Марию Николаевну Толстую погребли на фамильном кладбище в селе Кочаки. В церковной книге указана дата – 7 августа.
Н. И. Толстой.
Бумага, акварель. 1815 г.
Художник А. Молинари
В доме не было ни портрета матери, ни даже медальона, только черный силуэт головы в профиль – с тех лет, когда Мария Николаевна сама еще была Машенькой. Ее дочь подолгу разглядывала ее вещицы, хранимые в походной шкатулке, на крышке которой – шесть миниатюр: отец, дед, бабка, тетушки. А матери, которую так хочется увидеть, – нет. На другой шкатулке – портрет отца, а матери опять нет. Словно была она не женщиной, а бесплотным духом.
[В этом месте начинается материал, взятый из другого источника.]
(* ===== verification/HostDemo.v ===== *)
(** * A build host

    A file system of five inodes as the host of the tool: the working
    directory with the directory "image", in it "bin" with the program "shell"
    and a second link to it, and a text.  Paths are walked through the inodes,
    so [host_ok] holds for every path.  At the end,
    options and names with which the tool fails. *)

From stdpp Require Import base numbers list.
From Stdlib Require Import ZArith Lia.
From Stdlib Require String.
From S2P Require Import Prelude User Romfs Genromfs ImageTree.
Import String.StringSyntax.

(** The components of a path. *)
Fixpoint components (p : list Z) : list (list Z) :=
  match p with
  | [] => [[]]
  | b :: p' =>
      if b =? 47 then [] :: components p'
      else match components p' with c :: cs => (b :: c) :: cs | [] => [[b]] end
  end.

(** The inodes: 1 the working directory, 2 image, 3 bin, 4 shell, 5 a text. *)
Definition inode_mode (i : Z) : Z :=
  if i <=? 3 then 0x41ed else if i =? 4 then 0x81ed else 0x81a4.

Definition inode_data (i : Z) : list Z :=
  if i =? 4 then map (fun k => u8 (Z.of_nat k)) (seq 1 300) else if i =? 5 then text "vmwos" else [].

Definition inode_names (i : Z) : option (list (list Z)) :=
  if i =? 1 then Some [dot; dotdot; text "image"]
  else if i =? 2 then Some [text "bin"; dot; text "a"; dotdot]
  else if i =? 3 then Some [dot; dotdot; text "shell"; text "sh"] else None.

Definition inode_child (i : Z) (c : list Z) : option Z :=
  if i <=? 3 then
    if bool_decide (c = []) || bool_decide (c = dot) then Some i
    else if bool_decide (c = dotdot) then Some (Z.max 1 (i - 1))
    else if (i =? 1) && bool_decide (c = text "image") then Some 2
    else if (i =? 2) && bool_decide (c = text "bin") then Some 3
    else if (i =? 2) && bool_decide (c = text "a") then Some 5
    else if (i =? 3) && (bool_decide (c = text "shell") || bool_decide (c = text "sh")) then Some 4
    else None
  else None.

Definition follow (i : option Z) (cs : list (list Z)) : option Z :=
  foldl (fun i c => i ≫= fun i => inode_child i c) i cs.

Definition resolve (p : list Z) : option Z := follow (Some 1) (components p).

Definition inode_stat (i : Z) : hstat :=
  HStat 7 i (inode_mode i) (Z.of_nat (length (inode_data i))) (0, 0).

Definition demo_host : host :=
  Host (fun p => inode_stat <$> resolve p)
    (fun p => resolve p ≫= inode_names)
    (fun _ => None)
    (fun p => match resolve p with Some _ => true | None => false end)
    (fun p => match resolve p with Some _ => 3 | None => -1 end)
    (fun p => match resolve p with Some i => inode_data i | None => [] end)
    (fun _ _ => false).

Definition demo_options : options := Options 16 [] [] 0.

Lemma components_nonempty p : components p <> [].
Proof. destruct p as [|b p]; [done|]. cbn. case_match; [done|]. by destruct (components p). Qed.

Lemma components_join p c : components (p ++ 47 :: c) = components p ++ components c.
Proof.
  induction p as [|b p IH]; [done|]. cbn. rewrite IH. case_match; [done|].
  pose proof (components_nonempty p). by destruct (components p).
Qed.

Lemma resolve_in_dir p c : resolve (in_dir p c) = follow (resolve p) (components c).
Proof.
  unfold in_dir, resolve, follow. destruct p as [|b p]; [done|].
  by rewrite components_join, foldl_app.
Qed.

Lemma follow_name i c : components c = [c] -> follow (Some i) (components c) = inode_child i c.
Proof. by intros ->. Qed.

(** The inodes that exist. *)
Definition inode (i : Z) : Prop := 1 <= i <= 5.

Lemma inode_child_inode i c j : inode i -> inode_child i c = Some j -> inode j.
Proof.
  unfold inode, inode_child. intros Hi. repeat (case_match; try done); intros [= <-]; b2p; lia.
Qed.

Lemma follow_None cs : follow None cs = None.
Proof. induction cs; [done|]. exact IHcs. Qed.

Lemma follow_inode cs : forall i j, inode i -> follow (Some i) cs = Some j -> inode j.
Proof.
  induction cs as [|c cs IH]; intros i j Hi Hf; [by injection Hf as <-|].
  change (follow (Some i) (c :: cs)) with (follow (inode_child i c) cs) in Hf.
  destruct (inode_child i c) as [k|] eqn:E; [|by rewrite follow_None in Hf].
  eapply IH; [|exact Hf]. by eapply inode_child_inode.
Qed.

Lemma resolve_inode p i : resolve p = Some i -> inode i.
Proof. apply follow_inode. unfold inode. lia. Qed.

(** A statement about every inode, by cases. *)
Lemma inode_cases (P : Z -> Prop) : P 1 -> P 2 -> P 3 -> P 4 -> P 5 -> forall i, inode i -> P i.
Proof.
  intros ? ? ? ? ? i Hi. unfold inode in Hi.
  assert (i = 1 \/ i = 2 \/ i = 3 \/ i = 4 \/ i = 5) as Hc by lia.
  by destruct Hc as [->|[->|[->|[->| ->]]]].
Qed.

Lemma lstat_resolve p sb : lstat demo_host p = Some sb ->
  exists i, resolve p = Some i /\ inode i /\ sb = inode_stat i.
Proof.
  cbn. destruct (resolve p) as [i|] eqn:E; [|done]. intros [= <-]. exists i.
  split; [done|]. split; [by eapply resolve_inode|done].
Qed.

#[local] Abbreviation top := (text "image").

(** Below the top the directories are image and bin. *)
Lemma reach_resolve r b : reach demo_host top r b ->
  exists i, resolve r = Some i /\ resolve b = Some i /\ (i = 2 \/ i = 3).
Proof.
  induction 1 as [|r b names c sb _ (i & Hr & Hb & Hi) Hd Hc N1 N2 Hst Hdir]; [by exists 2; auto|].
  cbn in Hst, Hd. rewrite Hr in Hd. rewrite resolve_in_dir, Hb in *. cbn in Hd.
  destruct Hi as [->| ->]; injection Hd as <-; revert Hc N1 N2 Hst Hdir;
    rewrite !elem_of_cons, elem_of_nil; intros Hc; 
    repeat destruct Hc as [->|Hc]; try done; intros _ _ [= <-] Hdir; try discriminate Hdir;
    by exists 3; auto.
Qed.

Lemma demo_names i names : inode i -> inode_names i = Some names ->
  NoDup names /\ Forall (fun c => name_ok c /\ c <> [] /\ hd 0 c <> 64) names.
Proof.
  intros Hi. revert i Hi names. apply (inode_cases (fun i => forall names, inode_names i = Some names -> _));
    intros names; [intros [= <-]..|done|done];
    (split; [by apply (bool_decide_unpack _)|]); repeat constructor; cbn; done || lia.
Qed.

Lemma demo_stat i : inode i -> stat_ok (inode_stat i).
Proof.
  revert i. apply inode_cases; split; try (by vm_compute; tauto); cbn; intros Ht; try discriminate Ht; lia.
Qed.

(** Entries of the directories below the top, "." and ".." apart. *)
Lemma demo_entry i c names sb : i = 2 \/ i = 3 -> inode_names i = Some names -> c ∈ names ->
  c <> dot -> c <> dotdot -> inode_stat <$> follow (Some i) (components c) = Some sb ->
  exists j, sb = inode_stat j /\ follow (Some i) (components c) = Some j /\ 3 <= j <= 5 /\
    (S_ISDIR (h_mode sb) = true -> i = 2 /\ j = 3).
Proof.
  intros Hi Hn Hc N1 N2 Hst. destruct Hi as [->| ->]; injection Hn as <-; revert Hc N1 N2 Hst;
    rewrite !elem_of_cons, elem_of_nil; intros Hc; repeat destruct Hc as [->|Hc]; try done;
    intros _ _ [= <-]; eexists; (split; [done|]); (split; [done|]); (split; [lia|]);
    first [done | intros Hd; discriminate Hd].
Qed.

Lemma demo_host_ok : host_ok demo_host top.
Proof.
  split.
  - intros p sb (i & _ & Hi & ->)%lstat_resolve. by apply demo_stat.
  - intros p sb (i & _ & [Hi1 Hi2] & ->)%lstat_resolve. cbn. lia.
  - intros p names Ho. cbn in Ho. destruct (resolve p) as [i|] eqn:E; [|done].
    eapply demo_names; [by eapply resolve_inode|exact Ho].
  - intros p q sp sq (i & Ei & _ & ->)%lstat_resolve (j & Ej & _ & ->)%lstat_resolve [_ Hij].
    cbn in *. subst j. by rewrite Ei, Ej.
  - intros p sb (i & Ei & Hi & ->)%lstat_resolve Hr _. cbn. rewrite Ei. split; [lia|]. split; [done|].
    apply List.Forall_forall. intros x Hx.
    assert (Hb : forallb (fun b => (0 <=? b) && (b <? 256)) (inode_data i) = true).
    { clear -Hi. revert i Hi. by apply inode_cases; vm_compute. }
    rewrite forallb_forall in Hb. specialize (Hb x Hx). b2p. lia.
  - intros p t Ht. discriminate Ht.
  - intros p q sp c (i & Ei & _ & ->)%lstat_resolve (j & Ej & _ & Hj)%lstat_resolve.
    assert (i = j) as <- by (by injection Hj). cbn. by rewrite !resolve_in_dir, Ei, Ej.
  - intros r b (i & Er & Eb & Hi)%reach_resolve. cbn. rewrite resolve_in_dir, Er, Eb.
    by destruct Hi as [->| ->].
  - intros r b names c sb (i & Er & Eb & Hi)%reach_resolve Ho Hc N1 N2 Hst Hdir. cbn in Ho, Hst |- *.
    rewrite Er in Ho. rewrite !resolve_in_dir, Er, Eb in *.
    destruct (demo_entry i c names sb Hi Ho Hc N1 N2 Hst) as (j & -> & -> & _ & Hj).
    by destruct (Hj Hdir) as [-> ->].
  - by exists (inode_stat 2).
  - intros su [= <-]. done.
  - intros r b names c sb su (i & Er & Eb & Hi)%reach_resolve Ho Hc N1 N2 Hst Hsu [_ Hsame].
    cbn in Ho, Hst. rewrite Er in Ho. rewrite resolve_in_dir, Eb in Hst. injection Hsu as <-.
    destruct (demo_entry i c names sb Hi Ho Hc N1 N2 Hst) as (j & -> & _ & Hj & _).
    cbn in Hsame. lia.
Qed.

Definition demo_rank (p : list Z) : nat :=
  match resolve p with Some i => if i =? 2 then 1 else 0 | None => 0 end.

Definition demo_weight (p : list Z) : Z :=
  match resolve p with Some i => if i =? 2 then 100000 else 30000 | None => 0 end.

Lemma demo_measured : measured demo_host top demo_rank demo_weight.
Proof.
  split.
  - intros r b names c sb (i & Er & Eb & Hi)%reach_resolve Ho Hc N1 N2 Hst Hdir. cbn in Ho, Hst.
    rewrite Er in Ho. rewrite resolve_in_dir, Eb in Hst.
    destruct (demo_entry i c names sb Hi Ho Hc N1 N2 Hst) as (j & _ & Ej & _ & Hj).
    destruct (Hj Hdir) as [-> ->]. unfold demo_rank. rewrite resolve_in_dir, Eb, Ej, Er. cbn. lia.
  - intros r. unfold demo_weight. repeat case_match; lia.
  - intros r b names (i & Er & Eb & Hi)%reach_resolve Ho. cbn in Ho. rewrite Er in Ho.
    unfold demo_weight at 2. rewrite Er.
    assert (Hc : forall c, entry_cost demo_host demo_weight b c =
        match inode_stat <$> follow (Some i) (components c) with
        | None => 0
        | Some sb => 4400 + data_size sb +
            (if S_ISDIR (h_mode sb) && negb (bool_decide (c = dot) || bool_decide (c = dotdot))
             then match follow (Some i) (components c) with
                  | Some i => if i =? 2 then 100000 else 30000 | None => 0 end else 0)
        end).
    { intros c. unfold entry_cost, demo_weight. cbn. by rewrite resolve_in_dir, Eb. }
    unfold total. destruct Hi as [->| ->]; injection Ho as <-; cbn [fold_right]; rewrite !Hc;
      vm_compute; discriminate.
Qed.

(** The image of the demonstration. *)
Definition demo_run : gen (filenode * Z * list Z) :=
  make_image demo_host demo_options 5 top (text "VMWos").

Definition demo_made : filenode * Z * list Z :=
  Eval vm_compute in match demo_run with Done x => x | _ => (Filenode (newnode [] [] 0) [], 0, []) end.

Definition demo_root : filenode := fst (fst demo_made).
Definition demo_lastoff : Z := snd (fst demo_made).
Definition demo_image : list Z := snd demo_made.

Lemma demo_run_done : demo_run = Done (demo_root, demo_lastoff, demo_image).
Proof. by vm_compute. Qed.

(** ** Options that go wrong *)

(** The host with patterns that match themselves only. *)
Definition literal_host : host :=
  Host (lstat demo_host) (opendir demo_host) (readlink demo_host) (access demo_host)
    (open demo_host) (contents demo_host) (fun pattern s => bool_decide (pattern = s)).

(** "-a 8192": the padding in front of a file does not fit into [bigbuf]. *)
Lemma wide_align_overflows :
  make_image literal_host (Options 8192 [] [] 0) 5 top (text "VMWos") = Undefined.
Proof. by vm_compute. Qed.

(** "-A 64,.": the first header lies at 64, and 32, where it is looked for, holds zeros. *)
Lemma aligned_dot_moves_root :
  match make_image literal_host (Options 16 [(64, dot)] [] 0) 5 top (text "VMWos") with
  | Done (Filenode _ (Filenode first _ :: _), _, image) =>
      n_offset first = 64 /\ take 32 (drop 32 image) = repeat 0 32
  | _ => False
  end.
Proof. by vm_compute. Qed.

(** A volume name of 4080 bytes is copied behind the end of [bigbuf]. *)
Lemma long_volume_overflows :
  make_image literal_host demo_options 5 top (repeat 86 4080) = Undefined.
Proof. by vm_compute. Qed.

(** A special file with a device name of 32 bytes overflows [devname]. *)
Lemma long_device_overflows : scan_special (64 :: repeat 97 32 ++ text ",c,1,2") = Undefined.
Proof. by vm_compute. Qed.

(** A volume name of four bytes whose words make the first 512 bytes add up to
    the least [int], which [fixsum] negates. *)
Lemma crafted_name_overflows :
  make_image literal_host demo_options 5 top [200; 134; 50; 246] = Undefined.
Proof. by vm_compute. Qed.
Зато есть иконка со святыми, соименными ее детям: Николай Чудотворец, Сергий Радонежский, Димитрий Ростовский, Лев Римский, а в центре Благовещение Марии. Сохранилась и ее маленькая аккуратная книжечка, с переписанными от руки молитвами. «Ангеле Божий, хранителю мой святый, живот мой соблюди во страсть Христа Бога: ум мой утверди…» Машенька знала их все наизусть. Она любила листать книги из материнской библиотеки, особенно потрепанного (ее рукою!) «Эмиля» Руссо, о котором мать писала тетушке Татьяне Александровне Ергольской: «Вечером мы иногда вместе читаем и спорим с Полиной об Эмиле, которого она начала читать». Машенька все отдала бы, чтобы услышать этот спор… Сама она почти ничего не читает, все время тратит на музыку, от которой без ума. И ей приятно думать, что и ее маминька хорошо играла на клавикордах и фортепиано[1]. Но ведь никогда не услышит она ее игру. Со смешанными чувствами любви и грусти она рассматривала «журнал поведения Николеньки» (ее старшего брата) на небольших синих плотных листочках, сшитых суровой ниткой маминой рукой, исписанных криво бегущими строками. Вглядываясь в эти буквы, Машенька острее всего ощущала свое сиротство. Материнские слова, но не о ней и не для нее. «10‑го числа. Четверг. Николинька был целый день очень мил, учился хорошо, сам захотел еще почитать бабушке, был послушен; есть ли начинал немножко митрофанить, то тотчас переставал, но вечеру, в 9 часов, когда ему сказали, что пора спать, он так заревел в зале, что мы подумали, что он ушибся». Вместо оценок мать давала своему Коко маленькие билетцы, на которых выводила: «Порядочно», «Очень порядочно», «Сперва поблажил, а после поправил. Изрядно».